### What to work on
Your answer should be only the lines below from the one with "parse_configure (req_params req)" to the one with "response_ok id (obj fields).", repeated exactly, ends included.

### Saved data entries
_ _ _ _

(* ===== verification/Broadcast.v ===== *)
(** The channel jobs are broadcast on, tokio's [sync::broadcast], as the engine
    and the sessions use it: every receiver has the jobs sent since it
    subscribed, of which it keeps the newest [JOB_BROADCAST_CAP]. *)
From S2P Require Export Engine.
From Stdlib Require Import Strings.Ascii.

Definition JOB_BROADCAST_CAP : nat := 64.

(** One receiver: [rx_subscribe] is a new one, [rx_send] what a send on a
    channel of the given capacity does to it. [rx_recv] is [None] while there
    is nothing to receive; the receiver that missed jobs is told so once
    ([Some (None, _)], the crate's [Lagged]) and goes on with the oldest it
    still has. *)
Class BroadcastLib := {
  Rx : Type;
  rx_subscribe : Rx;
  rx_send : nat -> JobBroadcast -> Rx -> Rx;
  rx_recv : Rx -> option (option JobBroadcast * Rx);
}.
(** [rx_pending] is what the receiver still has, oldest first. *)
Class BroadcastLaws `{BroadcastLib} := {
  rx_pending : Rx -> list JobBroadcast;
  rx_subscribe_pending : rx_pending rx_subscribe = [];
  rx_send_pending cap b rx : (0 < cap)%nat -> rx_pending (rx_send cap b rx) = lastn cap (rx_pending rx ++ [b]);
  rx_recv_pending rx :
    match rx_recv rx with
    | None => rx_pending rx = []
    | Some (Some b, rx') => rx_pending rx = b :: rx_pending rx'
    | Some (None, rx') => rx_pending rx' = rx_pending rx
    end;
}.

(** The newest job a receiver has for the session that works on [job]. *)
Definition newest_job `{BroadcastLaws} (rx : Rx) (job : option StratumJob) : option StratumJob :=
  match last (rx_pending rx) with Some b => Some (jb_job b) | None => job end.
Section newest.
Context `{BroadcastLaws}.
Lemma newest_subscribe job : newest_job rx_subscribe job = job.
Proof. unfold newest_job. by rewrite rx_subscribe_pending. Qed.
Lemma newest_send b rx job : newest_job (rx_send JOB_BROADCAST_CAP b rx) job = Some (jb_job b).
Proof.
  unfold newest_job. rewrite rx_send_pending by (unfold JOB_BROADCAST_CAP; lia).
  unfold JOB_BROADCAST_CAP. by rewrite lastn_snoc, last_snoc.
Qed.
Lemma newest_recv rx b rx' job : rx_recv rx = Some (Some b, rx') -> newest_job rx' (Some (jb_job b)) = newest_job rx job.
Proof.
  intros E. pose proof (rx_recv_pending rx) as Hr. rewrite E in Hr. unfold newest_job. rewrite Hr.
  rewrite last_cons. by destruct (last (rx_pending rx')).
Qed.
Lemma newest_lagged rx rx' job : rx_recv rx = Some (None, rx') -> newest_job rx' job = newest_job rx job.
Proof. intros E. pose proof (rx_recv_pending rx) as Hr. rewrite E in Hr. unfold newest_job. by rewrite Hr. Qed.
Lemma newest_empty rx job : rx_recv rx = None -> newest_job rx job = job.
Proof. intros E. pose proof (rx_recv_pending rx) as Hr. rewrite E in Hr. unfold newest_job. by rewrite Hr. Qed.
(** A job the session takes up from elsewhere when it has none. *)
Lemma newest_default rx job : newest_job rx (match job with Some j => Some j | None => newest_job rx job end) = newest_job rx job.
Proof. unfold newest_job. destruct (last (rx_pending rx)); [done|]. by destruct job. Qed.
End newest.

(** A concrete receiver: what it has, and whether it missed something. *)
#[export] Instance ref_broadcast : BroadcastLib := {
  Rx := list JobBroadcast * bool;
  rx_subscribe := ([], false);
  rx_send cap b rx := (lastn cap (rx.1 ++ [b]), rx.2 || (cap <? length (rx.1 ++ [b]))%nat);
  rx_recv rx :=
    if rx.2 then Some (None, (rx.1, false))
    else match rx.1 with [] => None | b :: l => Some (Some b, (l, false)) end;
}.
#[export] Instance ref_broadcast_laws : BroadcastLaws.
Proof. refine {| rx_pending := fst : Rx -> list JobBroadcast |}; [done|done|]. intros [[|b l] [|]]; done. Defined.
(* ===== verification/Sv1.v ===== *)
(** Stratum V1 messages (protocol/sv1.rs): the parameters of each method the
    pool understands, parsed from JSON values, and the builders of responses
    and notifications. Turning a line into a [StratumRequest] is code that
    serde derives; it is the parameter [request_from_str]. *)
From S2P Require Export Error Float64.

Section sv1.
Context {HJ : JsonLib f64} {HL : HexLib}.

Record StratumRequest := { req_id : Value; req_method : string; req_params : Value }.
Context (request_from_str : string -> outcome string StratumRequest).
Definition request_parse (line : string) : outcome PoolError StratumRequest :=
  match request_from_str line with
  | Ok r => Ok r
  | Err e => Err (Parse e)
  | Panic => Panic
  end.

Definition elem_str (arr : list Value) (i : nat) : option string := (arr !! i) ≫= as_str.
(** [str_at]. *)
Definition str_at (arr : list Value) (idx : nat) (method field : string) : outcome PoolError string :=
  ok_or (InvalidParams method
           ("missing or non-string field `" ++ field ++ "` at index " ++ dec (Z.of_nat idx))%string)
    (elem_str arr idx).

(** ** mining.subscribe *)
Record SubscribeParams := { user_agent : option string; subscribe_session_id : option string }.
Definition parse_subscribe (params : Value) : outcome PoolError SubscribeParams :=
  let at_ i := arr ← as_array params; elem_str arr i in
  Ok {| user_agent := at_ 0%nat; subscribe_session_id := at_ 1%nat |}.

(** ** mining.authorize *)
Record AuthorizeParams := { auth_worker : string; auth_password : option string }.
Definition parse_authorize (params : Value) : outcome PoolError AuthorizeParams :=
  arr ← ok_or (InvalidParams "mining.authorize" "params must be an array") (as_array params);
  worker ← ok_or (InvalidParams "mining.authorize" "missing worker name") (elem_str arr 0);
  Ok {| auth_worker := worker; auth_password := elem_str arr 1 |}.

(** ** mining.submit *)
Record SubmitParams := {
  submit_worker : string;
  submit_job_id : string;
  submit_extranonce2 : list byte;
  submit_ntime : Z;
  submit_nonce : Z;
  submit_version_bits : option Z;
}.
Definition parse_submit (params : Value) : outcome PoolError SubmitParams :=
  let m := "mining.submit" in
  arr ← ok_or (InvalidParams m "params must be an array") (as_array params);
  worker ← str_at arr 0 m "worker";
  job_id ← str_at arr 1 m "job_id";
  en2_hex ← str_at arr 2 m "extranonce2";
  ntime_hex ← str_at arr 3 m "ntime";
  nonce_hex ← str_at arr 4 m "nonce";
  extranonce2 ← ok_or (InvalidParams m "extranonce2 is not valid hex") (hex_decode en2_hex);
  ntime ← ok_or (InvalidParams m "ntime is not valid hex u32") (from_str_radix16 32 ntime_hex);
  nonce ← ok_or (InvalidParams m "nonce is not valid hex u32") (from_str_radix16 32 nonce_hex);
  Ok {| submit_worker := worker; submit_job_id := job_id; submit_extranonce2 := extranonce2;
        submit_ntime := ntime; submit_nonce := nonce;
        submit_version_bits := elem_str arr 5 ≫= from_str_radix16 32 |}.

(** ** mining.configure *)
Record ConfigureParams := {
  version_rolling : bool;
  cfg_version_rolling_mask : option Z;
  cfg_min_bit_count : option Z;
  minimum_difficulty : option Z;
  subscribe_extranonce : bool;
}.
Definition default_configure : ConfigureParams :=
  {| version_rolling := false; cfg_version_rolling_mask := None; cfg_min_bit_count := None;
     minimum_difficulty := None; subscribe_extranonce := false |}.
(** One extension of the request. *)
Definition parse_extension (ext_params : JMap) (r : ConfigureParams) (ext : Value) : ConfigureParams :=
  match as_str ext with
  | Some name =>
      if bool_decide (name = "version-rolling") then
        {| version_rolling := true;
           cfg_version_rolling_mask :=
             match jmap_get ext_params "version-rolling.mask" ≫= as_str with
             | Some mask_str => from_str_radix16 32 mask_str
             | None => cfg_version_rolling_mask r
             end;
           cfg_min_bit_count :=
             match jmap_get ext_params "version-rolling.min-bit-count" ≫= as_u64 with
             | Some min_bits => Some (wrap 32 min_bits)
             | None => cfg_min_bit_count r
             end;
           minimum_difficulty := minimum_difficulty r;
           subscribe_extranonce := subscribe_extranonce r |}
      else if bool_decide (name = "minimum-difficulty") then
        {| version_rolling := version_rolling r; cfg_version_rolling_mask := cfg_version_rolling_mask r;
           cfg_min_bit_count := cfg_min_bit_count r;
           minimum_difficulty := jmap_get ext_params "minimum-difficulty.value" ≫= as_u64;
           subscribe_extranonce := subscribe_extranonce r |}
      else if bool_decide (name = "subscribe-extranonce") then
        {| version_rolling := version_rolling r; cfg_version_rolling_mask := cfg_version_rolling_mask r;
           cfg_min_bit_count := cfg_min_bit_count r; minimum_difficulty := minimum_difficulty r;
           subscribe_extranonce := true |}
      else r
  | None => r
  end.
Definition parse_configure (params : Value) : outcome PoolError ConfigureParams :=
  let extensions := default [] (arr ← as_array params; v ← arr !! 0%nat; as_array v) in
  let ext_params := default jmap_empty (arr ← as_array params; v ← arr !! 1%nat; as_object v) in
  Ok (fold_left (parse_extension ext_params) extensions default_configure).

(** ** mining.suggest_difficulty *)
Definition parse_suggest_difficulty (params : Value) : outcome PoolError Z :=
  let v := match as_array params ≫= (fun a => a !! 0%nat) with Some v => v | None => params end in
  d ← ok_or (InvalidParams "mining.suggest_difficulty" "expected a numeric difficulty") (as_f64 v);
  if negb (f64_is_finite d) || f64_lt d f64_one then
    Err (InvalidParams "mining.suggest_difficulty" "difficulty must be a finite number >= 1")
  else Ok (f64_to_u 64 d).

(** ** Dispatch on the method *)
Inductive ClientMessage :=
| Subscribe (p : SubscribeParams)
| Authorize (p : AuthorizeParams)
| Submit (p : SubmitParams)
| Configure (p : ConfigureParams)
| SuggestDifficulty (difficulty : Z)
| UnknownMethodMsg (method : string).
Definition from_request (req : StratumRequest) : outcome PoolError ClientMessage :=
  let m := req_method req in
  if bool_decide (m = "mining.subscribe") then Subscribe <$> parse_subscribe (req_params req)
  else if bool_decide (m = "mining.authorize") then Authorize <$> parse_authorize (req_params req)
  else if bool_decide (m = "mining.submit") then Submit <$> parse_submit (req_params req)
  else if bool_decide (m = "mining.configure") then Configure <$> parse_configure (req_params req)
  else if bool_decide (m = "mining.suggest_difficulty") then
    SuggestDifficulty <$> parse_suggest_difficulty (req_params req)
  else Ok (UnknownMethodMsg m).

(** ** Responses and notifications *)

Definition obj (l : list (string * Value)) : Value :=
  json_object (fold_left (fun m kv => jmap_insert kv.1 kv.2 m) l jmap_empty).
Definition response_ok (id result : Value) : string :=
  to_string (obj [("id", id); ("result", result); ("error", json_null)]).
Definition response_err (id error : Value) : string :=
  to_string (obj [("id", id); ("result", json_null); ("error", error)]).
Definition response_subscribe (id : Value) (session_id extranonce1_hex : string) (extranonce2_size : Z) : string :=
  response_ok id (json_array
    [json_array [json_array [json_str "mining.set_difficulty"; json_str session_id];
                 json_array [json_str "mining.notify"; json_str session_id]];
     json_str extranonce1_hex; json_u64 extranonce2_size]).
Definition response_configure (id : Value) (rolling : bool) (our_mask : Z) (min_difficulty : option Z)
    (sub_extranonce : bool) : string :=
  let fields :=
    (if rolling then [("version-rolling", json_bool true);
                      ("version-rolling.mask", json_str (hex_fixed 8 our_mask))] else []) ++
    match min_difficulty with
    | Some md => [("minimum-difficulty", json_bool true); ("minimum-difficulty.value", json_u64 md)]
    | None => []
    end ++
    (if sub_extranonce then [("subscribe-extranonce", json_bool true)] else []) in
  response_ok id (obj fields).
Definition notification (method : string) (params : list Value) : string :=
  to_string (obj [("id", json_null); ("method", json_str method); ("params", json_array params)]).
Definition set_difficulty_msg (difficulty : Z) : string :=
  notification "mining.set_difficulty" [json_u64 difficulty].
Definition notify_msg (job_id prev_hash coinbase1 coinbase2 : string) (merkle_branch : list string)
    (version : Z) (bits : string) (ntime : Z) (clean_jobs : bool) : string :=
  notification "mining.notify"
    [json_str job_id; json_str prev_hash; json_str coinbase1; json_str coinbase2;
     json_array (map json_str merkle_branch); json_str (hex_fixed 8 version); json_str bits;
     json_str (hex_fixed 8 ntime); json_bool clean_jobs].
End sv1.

_ _ _ _

### Finished exercise
  else if bool_decide (m = "mining.configure") then Configure <$> parse_configure (req_params req)
  else if bool_decide (m = "mining.suggest_difficulty") then
    SuggestDifficulty <$> parse_suggest_difficulty (req_params req)
  else Ok (UnknownMethodMsg m).

(** ** Responses and notifications *)

Definition obj (l : list (string * Value)) : Value :=
  json_object (fold_left (fun m kv => jmap_insert kv.1 kv.2 m) l jmap_empty).
Definition response_ok (id result : Value) : string :=
  to_string (obj [("id", id); ("result", result); ("error", json_null)]).
Definition response_err (id error : Value) : string :=
  to_string (obj [("id", id); ("result", json_null); ("error", error)]).
Definition response_subscribe (id : Value) (session_id extranonce1_hex : string) (extranonce2_size : Z) : string :=
  response_ok id (json_array
    [json_array [json_array [json_str "mining.set_difficulty"; json_str session_id];
                 json_array [json_str "mining.notify"; json_str session_id]];
     json_str extranonce1_hex; json_u64 extranonce2_size]).
Definition response_configure (id : Value) (rolling : bool) (our_mask : Z) (min_difficulty : option Z)
    (sub_extranonce : bool) : string :=
  let fields :=
    (if rolling then [("version-rolling", json_bool true);
                      ("version-rolling.mask", json_str (hex_fixed 8 our_mask))] else []) ++
    match min_difficulty with
    | Some md => [("minimum-difficulty", json_bool true); ("minimum-difficulty.value", json_u64 md)]
    | None => []
    end ++
    (if sub_extranonce then [("subscribe-extranonce", json_bool true)] else []) in
  response_ok id (obj fields).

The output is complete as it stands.